Genetic polymorphisms and the adequacy of brain stimulation: state of the art.

Overview

INTRODUCTION: Heterogeneity of therapeutic response to brain stimulation techniques has inspired scientists to uncover the secrets to success or failure of these projects. Genetic polymorphisms are one of the major causes of this heterogeneity. AREAS COVERED: More than twenty genetic variants within more than ten genes (e.g. BDNF, COMT, DRD2, TRPV1, 5-HT1A, 5-HHT, P2RX7, VEGF, TPH1, TPH2, ACE, APOE, GNB3, NET, NMDA receptors, and RGS4) have been investigated, among which the BDNF gene and its polymorphism, Val66Met, is the best documented variant. We review the genotypic combinations, which are reported to interact with the work of brain stimulation, of which the DRD2 C957T polymorphism is the most prominent type. Finally, implications of transcranial magnetic stimulation in deciphering the interaction between genetic background (e.g.

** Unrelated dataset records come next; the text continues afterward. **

(* ===== verification/Malloc.v ===== *)
(** * Typed allocation ([py/malloc.c] and the [m_new] macros of [py/misc.h])

    Arrays of elements of [sz] bytes.  [m_renew_ok n] says whether the garbage collected heap can
    provide a region of [n] bytes ([m_malloc_fail] raises [MemoryError] otherwise) and [fresh] is
    the content of memory it has not initialised.  The byte count is a [size_t]: it wraps. *)

From S2P Require Import Prelude.
Local Open Scope Z_scope.

Class Allocator (A : Type) := { m_renew_ok : Z -> bool; fresh : A }.

Section Malloc.
Context {A : Type} {allocator : Allocator A}.

(** [m_malloc]: no memory, and no exception, for 0 bytes. *)
Definition m_malloc (sz bytes : Z) : outcome (list A) :=
  if bytes =? 0 then Ret []
  else if m_renew_ok bytes then Ret (replicate (Z.to_nat (bytes / sz)) fresh) else Raise MemoryError.

(** [m_realloc]: a region that shrinks stays where it is. *)
Definition m_realloc (sz : Z) (b : list A) (bytes : Z) : outcome (list A) :=
  let n := Z.to_nat (bytes / sz) in
  if bytes =? 0 then Ret []
  else if (n <=? length b)%nat then Ret (take n b)
  else if m_renew_ok bytes then Ret (b ++ replicate (n - length b) fresh) else Raise MemoryError.

(** [m_new(type, num)] and [m_renew(type, ptr, old_num, new_num)]. *)
Definition m_new (sz num : Z) : outcome (list A) := m_malloc sz (wrap 32 (sz * num)).
Definition m_renew (sz : Z) (b : list A) (num : Z) : outcome (list A) := m_realloc sz b (wrap 32 (sz * num)).

Lemma m_new_ok sz n : 0 < sz -> 0 < n -> sz * n < 2 ^ 32 ->
  m_new sz n = if m_renew_ok (sz * n) then Ret (replicate (Z.to_nat n) fresh) else Raise MemoryError.
Proof.
  intros Hsz Hn Hb. unfold m_new, m_malloc. rewrite wrap_small by nia.
  rewrite (proj2 (Z.eqb_neq _ 0)) by nia. by rewrite Z.mul_comm, Z.div_mul by lia.
Qed.

Lemma m_renew_grow sz b n : 0 < sz -> (length b < Z.to_nat n)%nat -> sz * n < 2 ^ 32 ->
  m_renew sz b n =
  if m_renew_ok (sz * n) then Ret (b ++ replicate (Z.to_nat n - length b) fresh) else Raise MemoryError.
Proof.
  intros Hsz Hn Hb. unfold m_renew, m_realloc. rewrite wrap_small by nia.
  rewrite (proj2 (Z.eqb_neq _ 0)) by nia. rewrite Z.mul_comm, Z.div_mul by lia.
  by rewrite (proj2 (Nat.leb_gt _ _)).
Qed.

Lemma m_renew_shrink sz b n : 0 < sz -> 0 < n -> (Z.to_nat n <= length b)%nat -> sz * n < 2 ^ 32 ->
  m_renew sz b n = Ret (take (Z.to_nat n) b).
Proof.
  intros Hsz Hn Hb Hs. unfold m_renew, m_realloc. rewrite wrap_small by nia.
  rewrite (proj2 (Z.eqb_neq _ 0)) by nia. rewrite Z.mul_comm, Z.div_mul by lia.
  by rewrite (proj2 (Nat.leb_le _ _)).
Qed.

(** A region that grows or stays keeps its content. *)
Lemma m_renew_cases sz b n : 0 < sz -> 0 < n -> (length b <= Z.to_nat n)%nat -> sz * n < 2 ^ 32 ->
  m_renew sz b n = Ret (b ++ replicate (Z.to_nat n - length b) fresh) \/ m_renew sz b n = Raise MemoryError.
Proof.
  intros Hsz Hn Hb Hs. destruct (Nat.eq_dec (length b) (Z.to_nat n)) as [E|E].
  - left. rewrite m_renew_shrink by lia. rewrite take_ge by lia. by rewrite E, Nat.sub_diag, app_nil_r.
  - rewrite m_renew_grow by lia. destruct (m_renew_ok _); auto.
Qed.

(** [m_new0(type, num)]: cleared elements, of any type. *)
Definition m_new0_of {B} (zero : B) (sz num : Z) : outcome (list B) :=
  let bytes := wrap 32 (sz * num) in
  if bytes =? 0 then Ret []
  else if m_renew_ok bytes then Ret (replicate (Z.to_nat (bytes / sz)) zero) else Raise MemoryError.

(** [m_new_obj(type)] and [m_new_obj_var(type, var_type, n)]: an object of [size] bytes, and [n] elements behind it. *)
Definition m_new_obj (size : Z) : outcome unit := if m_renew_ok size then Ret tt else Raise MemoryError.
Definition m_new_obj_var (size sz n : Z) : outcome unit := m_new_obj (wrap 32 (size + wrap 32 (sz * n))).

(** The heap gives [n] elements of [sz] bytes. *)
Definition gives (sz n : Z) : bool := (n =? 0) || m_renew_ok (sz * n).

Lemma m_new0_of_ok {B} (zero : B) sz n : 0 < sz -> 0 <= n -> sz * n < 2 ^ 32 ->
  m_new0_of zero sz n = if gives sz n then Ret (replicate (Z.to_nat n) zero) else Raise MemoryError.
Proof.
  intros Hsz Hn Hb. unfold m_new0_of, gives. rewrite wrap_small by nia. destruct (Z.eqb_spec n 0) as [->|H0].
  - by rewrite Z.mul_0_r.
  - rewrite (proj2 (Z.eqb_neq _ 0)) by nia. cbn [orb]. by rewrite Z.mul_comm, Z.div_mul by lia.
Qed.
End Malloc.

(** The heap is smaller than 256 MB. *)
Class SmallHeap (A : Type) `{!Allocator A} : Prop := small_heap : forall b, m_renew_ok (A := A) b = true -> b < 2 ^ 28.

(** The heap of [H] refuses some request. *)
Definition refuses (H : Type) `{!Allocator H} : Prop := exists n, m_renew_ok (A := H) n = false.

(** [r] returns a result as [P] says, or raises [MemoryError] on a heap that refuses some request. *)
Definition oom (H : Type) `{!Allocator H} {A} (r : outcome A) (P : A -> Prop) : Prop :=
  (r = Raise MemoryError /\ refuses H) \/ exists x, r = Ret x /\ P x.

Section Oom.
Context {H : Type} `{!Allocator H}.

Lemma gives_refuses sz n : gives sz n = false -> refuses H.
Proof. unfold gives. intros E%orb_false_iff. exists (sz * n). apply E. Qed.

Lemma oom_Ret {A} (x : A) (P : A -> Prop) : P x -> oom H (Ret x) P.
Proof. right. by exists x. Qed.

Lemma oom_Raise {A} (P : A -> Prop) : refuses H -> oom H (Raise MemoryError) P.
Proof. by left. Qed.

Lemma oom_bind {A B} (r : outcome A) (f : A -> outcome B) P (Q : B -> Prop) :
  oom H r P -> (forall x, P x -> oom H (f x) Q) -> oom H (obind r f) Q.
Proof. intros [[-> ?]|(x & -> & Hx)] Hf; [by left|by apply Hf]. Qed.

Lemma oom_mono {A} (r : outcome A) (P Q : A -> Prop) : (forall x, P x -> Q x) -> oom H r P -> oom H r Q.
Proof. intros HPQ [?|(x & -> & Hx)]; [by left|right]. exists x. auto. Qed.

Lemma m_new_obj_oom size : oom H (m_new_obj (A := H) size) (fun _ => True).
Proof. unfold m_new_obj. destruct (m_renew_ok size) eqn:E; [by apply oom_Ret|]. apply oom_Raise. by exists size. Qed.

Lemma m_new_obj_var_oom size sz n : oom H (m_new_obj_var (A := H) size sz n) (fun _ => True).
Proof. apply m_new_obj_oom. Qed.

Lemma m_new0_of_oom {B} (zero : B) sz n : 0 < sz -> 0 <= n -> sz * n < 2 ^ 32 ->
  oom H (m_new0_of (A := H) zero sz n) (fun l => l = replicate (Z.to_nat n) zero /\ gives (A := H) sz n = true).
Proof.
  intros Hsz Hn Hb. rewrite m_new0_of_ok by done. destruct (gives sz n) eqn:E; [by apply oom_Ret|].
  apply oom_Raise. by apply gives_refuses in E.
Qed.
End Oom.
(** The tails added by an expansion in place; the [assert] checks that each block is free. *)
Fixpoint grow_tails (n bl : nat) (g : gc_t) : outcome gc_t :=
  match n with
  | O => Ret g
  | S n =>
    let! k := ATB_GET_KIND (atb g) bl in
    if negb (k =? AT_FREE)%Z then Undef else
    let! g := with_atb ATB_FREE_TO_TAIL g bl in grow_tails n (S bl) g
  end.

Definition gc_realloc (g : gc_t) (r : roots_t) (ptr_in n_bytes : Z) (allow_move : bool)
  : outcome (Z * gc_t) :=
  if (ptr_in =? 0)%Z then gc_alloc g r n_bytes else
  if (n_bytes =? 0)%Z then let! g := gc_free g ptr_in in Ret (0%Z, g) else
  if (0 <? gc_lock_depth g)%Z then Ret (0%Z, g) else
  if negb (VERIFY_PTR g ptr_in) then Undef else
  let block := BLOCK_FROM_PTR g ptr_in in
  let! k := ATB_GET_KIND (atb g) block in
  if negb (k =? AT_HEAD)%Z then Undef else
  let new_blocks := (wrap 32 (n_bytes + BYTES_PER_BLOCK - 1) / BYTES_PER_BLOCK)%Z in
  let max_block := nblocks (atb g) in
  let! '(n_blocks, n_free) :=
    realloc_scan (max_block - (block + 1)) (block + 1) g 1 0 new_blocks in
  if (new_blocks =? n_blocks)%Z then Ret (ptr_in, g) else
  if (new_blocks <? n_blocks)%Z then
    let! g := free_blocks (Z.to_nat (n_blocks - new_blocks)) (block + Z.to_nat new_blocks) g in
    let idx := ((block + Z.to_nat new_blocks) / BLOCKS_PER_ATB)%nat in
    Ret (ptr_in, if (idx <? gc_last_free_atb_index g)%nat then set_last_free g idx else g)
  else
  if (new_blocks <=? n_blocks + n_free)%Z then
    let! g := grow_tails (Z.to_nat (new_blocks - n_blocks)) (block + Z.to_nat n_blocks) g in
    Ret (ptr_in, set_pool g (zero_words (pool g) ((block + Z.to_nat n_blocks) * WORDS_PER_BLOCK)
                              (Z.to_nat (new_blocks - n_blocks) * WORDS_PER_BLOCK)))
  else
  if negb allow_move then Ret (0%Z, g) else
  let! '(ptr_out, g) := gc_alloc g r n_bytes in
  if (ptr_out =? 0)%Z then Ret (0%Z, g) else
  let g := set_pool g (copy_words (pool g) (BLOCK_FROM_PTR g ptr_out * WORDS_PER_BLOCK)
                         (block * WORDS_PER_BLOCK) (Z.to_nat n_blocks * WORDS_PER_BLOCK)) in
  let! g := gc_free g ptr_in in
  Ret (ptr_out, g).
End Mark.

SCN1A and 5-HTT) and drugs (e.g. carbamazepine and citalopram) at the cortical excitability level is explained. Expert commentary: Studies are ongoing to find missing factors responsible for heterogeneity of response to brain stimulation techniques. Further knowledge about genetic factors affecting the therapeutic response to brain stimulation techniques might provide helpful guidelines for choosing ideal candidates for treatment.